Bruno olhou com um toque de curiosidade, levantou uma sobrancelha e brincou: "Então você é realmente uma estudante, hein?"

A jovem mordeu os lábios, os dedos ligeiramente curvados, parecendo um pouco desconfortável.

Bruno, vendo que ela não respondia, levantou novamente a sobrancelha e disse: "Já que é estudante, devia evitar lugares como aquele bar.
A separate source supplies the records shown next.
(* ===== verification/Session.v ===== *)
(** * A mount from beginning to end

    [run_mount] of [crates/slicefs-cli/src/mount.rs]: load the store or one of its snapshots, serve the requests of the
    kernel, commit when the session ends, release the lock.  [fuser] is the
    sequence of requests; the background collector is that of [Background]. *)

From S2P Require Import Prelude Types Text Blockset Inode InodeMap Xattr Directory Segment Wal.
From S2P Require Import SegmentDir Store Filesystem Namespace Handlers Callbacks Mount Commands.
From stdpp Require Import base tactics numbers option list gmap strings.
Open Scope Z_scope.

(** The options handed to [fuser]. *)
Inductive MountOption := FSName (name : bytes) | DefaultPermissions | NoAtime | RO.
#[export] Instance MountOption_eq_dec : EqDecision MountOption.
Proof. solve_decision. Defined.
Inductive SessionACL := AclAll | AclOwner.
Record MountConfig := mkMountConfig { mc_options : list MountOption; mc_acl : SessionACL }.

(** [build_mount_options(noatime, allow_other, _)]. *)
Definition build_mount_options (noatime allow_other : bool) : MountConfig :=
  mkMountConfig
    ([FSName (str "slicefs"); DefaultPermissions] ++ (if noatime then [NoAtime] else []))
    (if allow_other then AclAll else AclOwner).
(** [cfg.mount_options.push(..)]. *)
Definition push_option (o : MountOption) (c : MountConfig) : MountConfig :=
  mkMountConfig (mc_options c ++ [o]) (mc_acl c).

(** [str.find(p)] and what [split(p).next()] returns. *)
Fixpoint find_sub (p s : bytes) : option (bytes * bytes) :=
  if decide (take (length p) s = p) then Some ([], drop (length p) s) else
  match s with
  | [] => None
  | c :: s => '(a, b) ← find_sub p s; Some (c :: a, b)
  end.

(** The path in a line of the output of [mount]: [<device> on <path> (<options>)]. *)
Definition mounted_path (line : bytes) : option bytes :=
  '(_, rest) ← find_sub (str " on ") line;
  Some (match find_sub (str " (") rest with Some (path, _) => path | None => rest end).

(** [check_mountpoint_not_in_use]: whether the lines show the mountpoint, in the form that
    [canonicalize] gives it, or as it is when that fails. *)
Definition mountpoint_in_use (canonical : bytes) (table : list bytes) : bool :=
  existsb (λ line, bool_decide (mounted_path line = Some canonical)) table.

(** The errors of [run_mount]. *)
Inductive MountError :=
  | MountpointInUse
  | MountLoad (e : LoadError)
  | MountNoSnapshot (reference : bytes)
  | MountSnapshotLoad (e : MetaError)
  | MountFuse (e : IoError).

(** A request with what the environment contributes to it. *)
Record KernelCall := mkCall {
  kc_full : list ReplyItem → ReplyItem → bool;
  kc_now : Z * Z;
  kc_statvfs : option (Z * Z * Z * Z);
  kc_statfs : option (Z * Z * Z * Z);
  kc_request : Request
}.

Section session.
Context {B : Blockset}.
Implicit Types (d : StoreDir B).

Definition serve_call (c : KernelCall) : M (SliceFsFilesystem B) Empty_set Reply :=
  serve (kc_full c) (kc_now c) (kc_statvfs c) (kc_statfs c) (kc_request c).

(** The session loop of [fuser]. *)
Fixpoint serve_calls (cs : list KernelCall) : M (SliceFsFilesystem B) Empty_set (list Reply) :=
  match cs with
  | [] => mret []
  | c :: cs => rep ← serve_call c; reps ← serve_calls cs; mret (rep :: reps)
  end.

(** The store that is served, and how it is mounted. *)
Definition choose_store (snapshot_ref : option bytes) (noatime allow_other : bool)
    (meta : DictMetadataStore B) : res MountError (DictMetadataStore B * MountConfig) :=
  match snapshot_ref with
  | Some snap_ref =>
      snap ← ok_or (find_snapshot snap_ref meta) (MountNoSnapshot snap_ref);
      snap_meta ← res_map_err MountSnapshotLoad (load_from_root (st_io meta) (sn_root snap));
      Ok (snap_meta, push_option RO (build_mount_options noatime allow_other))
  | None => Ok (meta, build_mount_options noatime allow_other)
  end.

(** The log file of a session whose log is [w], when the process drops it. *)
Definition close_segment (config : WalConfig) (id : Z) (w : option WalBox)
    (dir : gmap bytes bytes) : gmap bytes bytes :=
  match config with
  | CfgNoWal => dir
  | _ => <[seg_name id := wal_file w]> dir
  end.

(** The directory after the session: its log is closed, the content store is that of
    the file system and the lock is gone. *)
Definition end_session (config : WalConfig) (id : Z) (w : option WalBox) (io : Io) (d : StoreDir B)
    : StoreDir B :=
  mkStoreDir B (sd_dictionary_bin d) false
    (Some (close_segment config id w (default ∅ (sd_segments d)))) io.

(** [mount2] and the end of [run_mount], from the loaded store [meta]; a snapshot is
    served by a store of its own, and [meta] is dropped with its log at the end.  When
    [mount2] cannot open the session, [fuse] is its error: no request is served and
    [destroy] is not called. *)
Definition run_session (config : WalConfig) (id : Z) (snapshot_ref : option bytes)
    (noatime allow_other auto_snapshot : bool) (fuse : option IoError) (calls : list KernelCall) (now : Z * Z)
    (meta : DictMetadataStore B) (d : StoreDir B) : StoreDir B * res MountError (list Reply) :=
  match choose_store snapshot_ref noatime allow_other meta with
  | Err e => (end_session config id (st_wal meta) (st_io meta) d, Err e)
  | Panic => (end_session config id (st_wal meta) (st_io meta) d, Panic)
  | Ok (final_meta, _) =>
      match fuse with
      | Some e => (end_session config id (st_wal meta) (st_io final_meta) d, Err (MountFuse e))
      | None =>
          let fs := set_auto_snapshot auto_snapshot (fs_new final_meta) in
          let '(fs, r) := serve_calls calls fs in
          let log (fs : SliceFsFilesystem B) :=
            match snapshot_ref with Some _ => st_wal meta | None => st_wal (fs_meta fs) end in
          match r with
          | Ok replies =>
              let '(fs, r) := serve_destroy now fs in
              (end_session config id (log fs) (st_io (fs_meta fs)) d,
               match r with Panic => Panic | _ => Ok replies end)
          | _ => (end_session config id (log fs) (st_io (fs_meta fs)) d, Panic)
          end
      end
  end.

(** [run_mount]: the mountpoint check, [load_store], the session. *)
Definition run_mount (canonical : bytes) (table : list bytes) (config : WalConfig)
    (faults : list bool) (snapshot_ref : option bytes) (noatime allow_other auto_snapshot : bool)
    (fuse : option IoError) (calls : list KernelCall) (now : Z * Z) : M (StoreDir B) MountError (list Reply) :=
  if mountpoint_in_use canonical table then throw MountpointInUse else
  id ← gets (λ d, next_segment_id (sd_segments d));
  meta ← map_err MountLoad (load_store config faults);
  run_session config id snapshot_ref noatime allow_other auto_snapshot fuse calls now meta.
End session.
Se não tivesse me encontrado hoje, poderia ter se metido em problemas."

A jovem abaixou a cabeça e murmurou um "sim".

Ela não queria, mas trabalhar em um bar pagava bem.
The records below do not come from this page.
Lemma safe_bind {E A A'} (m : M Needs E A) (k : A → M Needs E A') : safe m → (∀ x, safe (k x)) → safe (m ≫= k).
Proof. intros Hm Hk t Ht. apply wp_bind. eapply wp_mono; [by apply Hm| |done]. intros x t' Ht'. by apply Hk. Qed.
Lemma still_safe {E A} (m : M Needs E A) : still m → safe m.
Proof. intros Hm t Ht. by apply Hm. Qed.
Lemma safe_ret {E A} (x : A) : safe (mret (M := M Needs E) x).
Proof. intros t Ht. by apply wp_ret. Qed.
Lemma safe_throw {E A} (e : E) : safe (throw (A := A) e).
Proof. intros t Ht. by apply wp_throw. Qed.
Lemma safe_map_err {E E' A} (g : E → E') (m : M Needs E A) : safe m → safe (map_err g m).
Proof. intros Hm t Ht. apply wp_map_err. by apply Hm. Qed.
Lemma safe_attempt {E E' A} (m : M Needs E A) : safe m → safe (attempt (E' := E') m).
Proof. intros Hm t Ht. apply wp_attempt. eapply wp_mono; [by apply Hm|done|]. done. Qed.
Lemma safe_handled {E A A'} (m : M Needs E A) (ok : A → A') err : safe m → safe (handled m ok err).
Proof. intros Hm t Ht. apply wp_handled. by apply Hm. Qed.

Lemma still_gets {E A} (g : SpecFs → A) : still (sgets (E := E) g).
Proof. intros Q R t HQ HR. by apply wp_gets. Qed.
Lemma still_lift {E A} (r : res E A) : r ≠ Panic → still (lift r).
Proof. intros Hr Q R t HQ HR. by apply wp_lift. Qed.
Lemma ok_or_returns {E A} (o : option A) (e : E) : ok_or o e ≠ Panic.
Proof. by destruct o. Qed.
Lemma still_bind {E A A'} (m : M Needs E A) (k : A → M Needs E A') : still m → (∀ x, still (k x)) → still (m ≫= k).
Proof. intros Hm Hk Q R t HQ HR. apply wp_bind, Hm; [|done]. intros x. by apply Hk. Qed.
Lemma still_ret {E A} (x : A) : still (mret (M := M Needs E) x).
Proof. intros Q R t HQ HR. by apply wp_ret. Qed.
Lemma still_modify {E} g : (∀ sp, sp_tree (g sp) = sp_tree sp) → still (smodify (E := E) g).
Proof. intros Hg Q R t HQ HR. by apply wp_modify. Qed.
Lemma still_require {E} P : still (require (E := E) P).
Proof. intros Q R t HQ HR. by apply wp_require. Qed.
Lemma still_set_content ino c : still (set_content (L := L) ino c).
Proof. apply still_bind; [apply still_require|intros _; by apply still_modify]. Qed.
Lemma still_put_handle fh h : still (spec_put_handle (L := L) fh h).
Proof. apply still_bind; [apply still_require|intros _; by apply still_modify]. Qed.
Lemma still_drop_handle fh : still (spec_drop_handle fh).
Proof. by apply still_modify. Qed.
Lemma still_next_fh : still spec_next_fh.
Proof.
  apply still_bind; [apply still_gets|intros n]. apply still_bind; [by apply still_modify|intros _; apply still_ret].
Qed.

(** Calls that only read. *)
Lemma still_read {A} need (m : M AbsFs MetaError A) : (∀ t, (m t).1 = t ∧ (m t).2 ≠ Panic) → still (tree need m).
Proof.
  intros Hm Q R t HQ HR. apply wp_tree. destruct (Hm t) as [-> Hp]. by destruct ((m t).2).
Qed.
Lemma still_map_err {E E' A} (g : E → E') (m : M Needs E A) : still m → still (map_err g m).
Proof. intros Hm Q R t HQ HR. by apply wp_map_err, Hm. Qed.
Lemma still_get_inode ino : still (t_get_inode ino).
Proof. apply still_read. intros t. split; [done|apply ok_or_returns]. Qed.
Lemma still_lookup parent name : still (t_lookup (L := L) parent name).
Proof.
  apply still_read. intros t. split; [done|]. cbn. destruct (a_dirs t !! parent); [apply ok_or_returns|done].
Qed.
Lemma still_list ino : still (t_list_directory (L := L) ino).
Proof. apply still_read. intros t. split; [done|]. cbn. by destruct (a_dirs t !! ino). Qed.

(** An inode whose kind stays. *)
Lemma touch_ok t t' i m m' :
  tree_ok t → a_inodes t !! i = Some m → same_kind m m' →
  looks t' (names t) (<[im_ino m' := m']> (a_inodes t)) (dom (a_dirs t)) (a_next t) → tree_ok t'.
Proof.
  intros Ht Hi Hk Hl. apply (looks_ok _ _ _ _ _ Hl).
  assert (im_ino m' = i) as -> by (rewrite (proj1 Hk); apply (vo_num _ _ _ _ Ht i m Hi)).
  by apply (view_touch _ _ _ _ _ m).
Qed.
Lemma wp_touch t i m m' :
  tree_ok t → a_inodes t !! i = Some m → same_kind m m' → wp (t_update_inode m') (λ _, tree_ok) tree_ok t.
Proof. intros Ht Hi Hk. apply wp_update_inode; [|done]. intros t' Hl. by eapply touch_ok. Qed.
End rules.
#[export] Hint Resolve still_safe safe_ret safe_throw safe_map_err safe_attempt safe_handled still_gets still_lift ok_or_returns
  still_ret still_modify still_require still_set_content still_put_handle still_drop_handle still_next_fh
  still_map_err still_get_inode still_lookup still_list : tree.

(* ------------------------------------------------------------------------ *)
(** ** Content and attributes *)

(** One step of a program whose parts are known to be safe. *)
Ltac safe_step :=
  lazymatch goal with
  | |- safe (_ ≫= _) => apply safe_bind; [solve [eauto with tree]|intros ?]
  | |- safe (if decide ?P then _ else _) => destruct (decide P)
  | |- safe (match ?x with _ => _ end) => destruct x
  | |- safe _ => solve [eauto with tree]
  end.

Section requests.
Context {B : Blockset} {L : BlocksetLaws B}.
Implicit Types (t : AbsFs).

Lemma safe_set_size ino g : (∀ m, same_kind m (g m)) → safe (spec_set_size ino g).
Proof.
  intros Hg t Ht. apply wp_bind, wp_map_err, wp_get_inode; [|done]. intros m Hm.
  apply wp_map_err. by eapply wp_touch.
Qed.
Lemma safe_commit now ino c : safe (spec_commit now ino c).
Proof. apply safe_set_size. intros m. apply same_kind_written. Qed.
Hint Resolve safe_commit : tree.
Lemma safe_release now ino fh : safe (spec_release (L := L) now ino fh).
Proof. unfold spec_release. repeat safe_step. Qed.
Lemma safe_flush now ino fh : safe (spec_flush (L := L) now ino fh).
Proof. unfold spec_flush. repeat safe_step. Qed.
Lemma safe_write fh off data : safe (spec_write (L := L) fh off data).
Proof. unfold spec_write. repeat safe_step. Qed.
Lemma safe_read ino off n : safe (spec_read ino off n).
Proof. unfold spec_read. repeat safe_step. Qed.
Lemma safe_readlink ino : safe (spec_readlink ino).
Proof. unfold spec_readlink. repeat safe_step. Qed.

Lemma safe_truncate now ino fh n : safe (spec_truncate (L := L) now ino fh n).
Proof.
  unfold spec_truncate. do 2 safe_step.
  apply safe_bind; [by destruct (_ ≫= _) as [[]|]; eauto with tree|]. intros _. apply safe_set_size. intros m.
  eapply same_kind_trans; [apply same_kind_size|apply same_kind_stamp].
Qed.
Hint Resolve safe_truncate : tree.
Lemma safe_trunc_new now ino fh : safe (spec_trunc_new (L := L) now ino fh).
Proof. unfold spec_trunc_new. repeat safe_step. Qed.
Hint Resolve safe_trunc_new : tree.
Lemma safe_open now ino flags : safe (spec_open (L := L) now ino flags).
Proof.
  unfold spec_open. cbv zeta. do 2 safe_step; [safe_step|safe_step].
  apply safe_bind; [case_decide; eauto with tree|intros _; eauto with tree].
Qed.

Lemma safe_setattr now ino mode uid gid size fh mtime :
  safe (spec_setattr (L := L) now ino mode uid gid size fh mtime).
Proof.
  intros t Ht. apply wp_bind, wp_map_err, wp_get_inode; [|done]. intros m Hm.
  assert (∀ t' x, tree_ok t' → (∃ m', a_inodes t' !! ino = Some m' ∧ same_kind m' x) →
            wp (_ ← map_err meta_error_to_errno (t_update_inode (stamp_ctime now x)); mret (stamp_ctime now x))
              (λ _, tree_ok) tree_ok t') as Hup.
  { intros t' x Ht' (m' & Hm' & Hk). apply wp_bind, wp_map_err.
    eapply wp_mono; [eapply (wp_touch t' ino m'); [done..|]| |done].
    - eapply same_kind_trans; [done|apply same_kind_stamp].
    - intros x' t'' Ht''. by apply wp_ret. }
  apply wp_bind. destruct size as [n|].
  - apply wp_bind. eapply wp_mono; [by apply safe_truncate| |done]. intros u t' Ht'.
    apply wp_map_err, wp_get_inode; [|done]. intros m' Hm'. apply Hup; [done|].
    exists m'. split; [done|]. by apply same_kind_fields.
  - apply wp_ret, Hup; [done|]. exists m. split; [done|apply same_kind_setattr].
Qed.

(* ------------------------------------------------------------------------ *)
(** ** Names *)

Lemma safe_create parent name meta :
  ¬ is_dir meta → im_nlinks meta = 1 → safe (spec_create (L := L) parent name meta).
Proof.
  intros Hd Hl t Ht. unfold spec_create. apply wp_bind, wp_map_err, wp_create_inode.
  intros t1 Hl1. assert (a_inodes t !! a_next t = None) as Hfresh.
  { apply eq_None_not_Some. intros [x Hx]. destruct (vo_num _ _ _ _ Ht _ _ Hx). lia. }
  apply wp_bind, wp_attempt, wp_link.
  - intros t2 Hr Hn Hl2. apply wp_ret. destruct Hl1 as (E1 & E2 & E3 & E4). rewrite E1, E2, E3, E4 in *.
    apply (looks_ok _ _ _ _ _ Hl2). by apply view_create.
  - assert (∀ t2, looks t2 (names t1) (delete (a_next t) (a_inodes t1)) (dom (a_dirs t1)) (a_next t1) → tree_ok t2)
      as Hundo.
    { intros t2 Hl2. apply (looks_ok _ _ _ _ _ Hl2). destruct Hl1 as (-> & -> & -> & ->).
      rewrite delete_insert_id by done. by apply view_skip. }
    assert (is_Some (a_inodes t1 !! a_next t)) as [x Hx] by (destruct Hl1 as (_ & -> & _); rewrite lookup_insert_eq; by eexists).
    intros e. apply wp_bind, wp_attempt, wp_map_err, wp_delete_inode.
    + intros t2 Hl2. by apply wp_throw, Hundo.
    + congruence.
Qed.

Lemma safe_new_file parent name mode umask uid gid :
  safe (spec_create (L := L) parent name (new_file 0 uid gid (Z.lor S_IFREG (perm_bits mode umask)))).
Proof. apply safe_create; [apply not_dir_file|done]. Qed.
Lemma safe_new_link parent name uid gid n : safe (spec_create (L := L) parent name (symlink_meta uid gid n)).
Proof. apply safe_create; [apply not_dir_symlink|done]. Qed.
Hint Resolve safe_new_file safe_new_link : tree.
Lemma safe_create_file parent name mode umask uid gid :
  safe (spec_create_file (L := L) parent name mode umask uid gid).
Proof. unfold spec_create_file. repeat safe_step. Qed.
Hint Resolve safe_create_file : tree.
Lemma safe_create_open now parent name mode umask uid gid flags :
  safe (spec_create_open (L := L) now parent name mode umask uid gid flags).
Proof.
  unfold spec_create_open. safe_step. apply safe_bind; [case_decide; eauto with tree|intros _].
  repeat safe_step.
Qed.
Lemma safe_mknod parent name mode uid gid umask : safe (spec_mknod (L := L) parent name mode uid gid umask).
Proof. unfold spec_mknod. repeat safe_step. Qed.
Lemma safe_symlink parent name target uid gid : safe (spec_symlink (L := L) parent name target uid gid).
Proof.
  unfold spec_symlink. do 2 safe_step. intros t Ht.
  apply wp_bind, wp_map_err, wp_get_inode; [|done]. intros m Hm. apply wp_bind, wp_map_err.
  eapply wp_mono; [by eapply (wp_touch t x m); [..|apply same_kind_size]| |done].
  intros u t' Ht'. by apply wp_ret.
Qed.
Lemma safe_with_attrs m : safe m → safe (spec_with_attrs m).
Proof. intros Hm. unfold spec_with_attrs. repeat safe_step. Qed.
Sua mãe fora demitida pela Família Alves, e ela só queria trabalhar para aliviar o fardo da mãe.

Manuela Lopes assentiu e disse em voz baixa: "Eu, eu vou indo."

Dizendo isso, ela tentou abrir a porta do carro.
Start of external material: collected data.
(** The roots of an unmount keep the file system that was served. *)
Lemma kill_roots_keep p now f sp :
  fs_rep f sp → (p ≠ KillServing → commit_fits (fs_meta f) (sp_abs sp)) →
  let s := kill_store p now f in
  healthy (st_io s) ∧ st_io (fs_meta f) ⊑ᵢ st_io s ∧
  Forall (λ r, root_keeps (st_io s) r sp) (wal_roots (kill_log p now f)).
Proof.
  intros Hrep Hp. destruct (kill_store_rep p now f (sp_abs sp) (fr_store _ _ Hrep) Hp) as (Hr & Hle & Hroots).
  cbn zeta. split_and!; [apply (rep_io _ _ Hr)|done|].
  assert (Forall wf_digest (wal_roots (kill_log p now f))) as Hwf.
  { destruct p; [constructor|..]; repeat (constructor; [apply digest_of_wf|]); constructor. }
  eapply Forall_impl; [exact (proj2 (Forall_and _ _) (conj Hwf Hroots))|].
  intros r [Hw Hh]. split_and!; [done|done|]. eapply stored_contents_mono; [exact Hle|apply Hrep].
Qed.

Lemma length_kill_log p now f : length (kill_log p now f) = kill_entries p.
Proof. by destruct p. Qed.

Lemma unmount_entry_new now f l :
  fst <$> lf_saved l = st_by_version (fs_meta f) →
  new_entry now.1 (Some auto_unmount) (unmount_entry now f) l.
Proof. intros Hv. split_and!; [by rewrite Hv|done|done]. Qed.
Lemma simulates_ret {E A} (x : A) : simulates (E := E) [] (mret x) (mret x).
Proof. intros s a P. by split. Qed.
Lemma simulates_lift {E A} (r : res E A) : simulates [] (lift r) (lift r).
Proof. intros s a P. by split. Qed.
Lemma simulates_throw {E A} C (e : E) : simulates (A := A) C (throw e) (throw e).
Proof. intros s a P. by split. Qed.
Lemma simulates_map_err {E E' A} C (g : E → E') (c : M _ E A) spec :
  simulates C c spec → simulates C (map_err g c) (map_err g spec).
Proof.
  intros Hc s a P. destruct (Hc s a P) as [H1 H2]. unfold map_err.
  destruct (c s) as [s' r], (spec (a, P)) as [[a' P'] r']. cbn [fst snd] in *. split; [done|].
  intros Hr HP. destruct (H2 Hr HP) as (-> & ? & ? & HC). split_and!; [done|done|done|].
  intros x Hx. destruct r' as [y|e|]; [|done..]. by apply (HC y).
Qed.
Lemma simulates_bind {E A A'} C C' (c : M _ E A) spec (k : A → M _ E A') kspec :
  simulates C c spec → (∀ x, simulates C' (k x) (kspec x)) →
  simulates (C ++ C') (c ≫= k) (spec ≫= kspec).
Proof.
  intros Hc Hk s a P. destruct (Hc s a P) as [H1 H2]. rewrite !run_bind.
  destruct (spec (a, P)) as [[a1 P1] r1] eqn:Es. cbn [fst snd] in *.
  destruct r1 as [x|e|]; cbn [fst snd].
  - destruct (c s) as [s1 r] eqn:Ec. cbn [fst snd] in *. destruct (Hk x s1 a1 P1) as [H3 H4].
    split; [auto|]. intros Hr HP. destruct (H2 Hr (H3 HP)) as (-> & Hr1 & Hle & HC). cbn [fst snd].
    destruct (H4 Hr1 HP) as (? & ? & Hle' & HC'). split_and!; [done|done|by etransitivity|].
    intros y Hy. apply Forall_app. split; [|by apply (HC' y)].
    eapply Forall_impl; [by apply (HC x)|]. intros bs. by apply stored_mono.
  - split; [done|]. intros Hr HP. destruct (H2 Hr HP) as (Hres & Hr1 & Hle & _).
    destruct (c s) as [s1 r]. cbn [fst snd] in *. by rewrite Hres.
  - split; [done|]. intros Hr HP. destruct (H2 Hr HP) as (Hres & Hr1 & Hle & _).
    destruct (c s) as [s1 r]. cbn [fst snd] in *. by rewrite Hres.
Qed.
"Espere." A voz de Bruno soou de repente.

Manuela parou e olhou para ele, confusa.

No segundo seguinte, Bruno pegou um guarda-chuva e o entregou a ela.

O guarda-chuva brilhava sob a luz interna do carro, com um toque de metal que o tornava especialmente requintado.

Manuela ficou surpresa, mas logo sorriu agradecida e pegou o guarda-chuva: "Obrigada."

Quando estava prestes a sair do carro, lembrou-se de algo e perguntou: "Senhor, como vou devolver o guarda-chuva?"

"Não precisa devolver."

Olhando para a marca "Maybach" no cabo do guarda-chuva, Manuela balançou a cabeça com firmeza: "Um guarda-chuva tão caro, eu definitivamente vou devolvê-lo."

Ela sabia, por causa do tempo que sua mãe passou na Família Alves, que essas marcas de carros de luxo não eram baratas.

"Vejo que sua vida noturna anda agitada."

Bruno respondeu com um sorriso: "Não é à toa que você é o presidente, nada escapa de você."

César deu uma leve risada, sem perguntar o que ele realmente estava fazendo.

Sempre direto ao ponto, ele disse: "Lucas está muito ocioso ultimamente, vamos quebrar o Grupo Alves, para ele se entreter."

Essas palavras fizeram Bruno revirar os olhos em silêncio.

Chamar de brincadeira uma falência?

Essa brincadeira é um pouco pesada.

Ele sabia que não haveria nada de bom em receber uma ligação de seu presidente no meio da noite.

No entanto, depois de fazer esse tipo de coisa tantas vezes, ele não sentia mais empatia pela Família Alves.

"Qual é o prazo?"

César olhou para fora, onde Lucas ainda estava de joelhos, prestes a desabar, e com um sorriso que não alcançava os olhos, murmurou friamente: "Antes do amanhecer."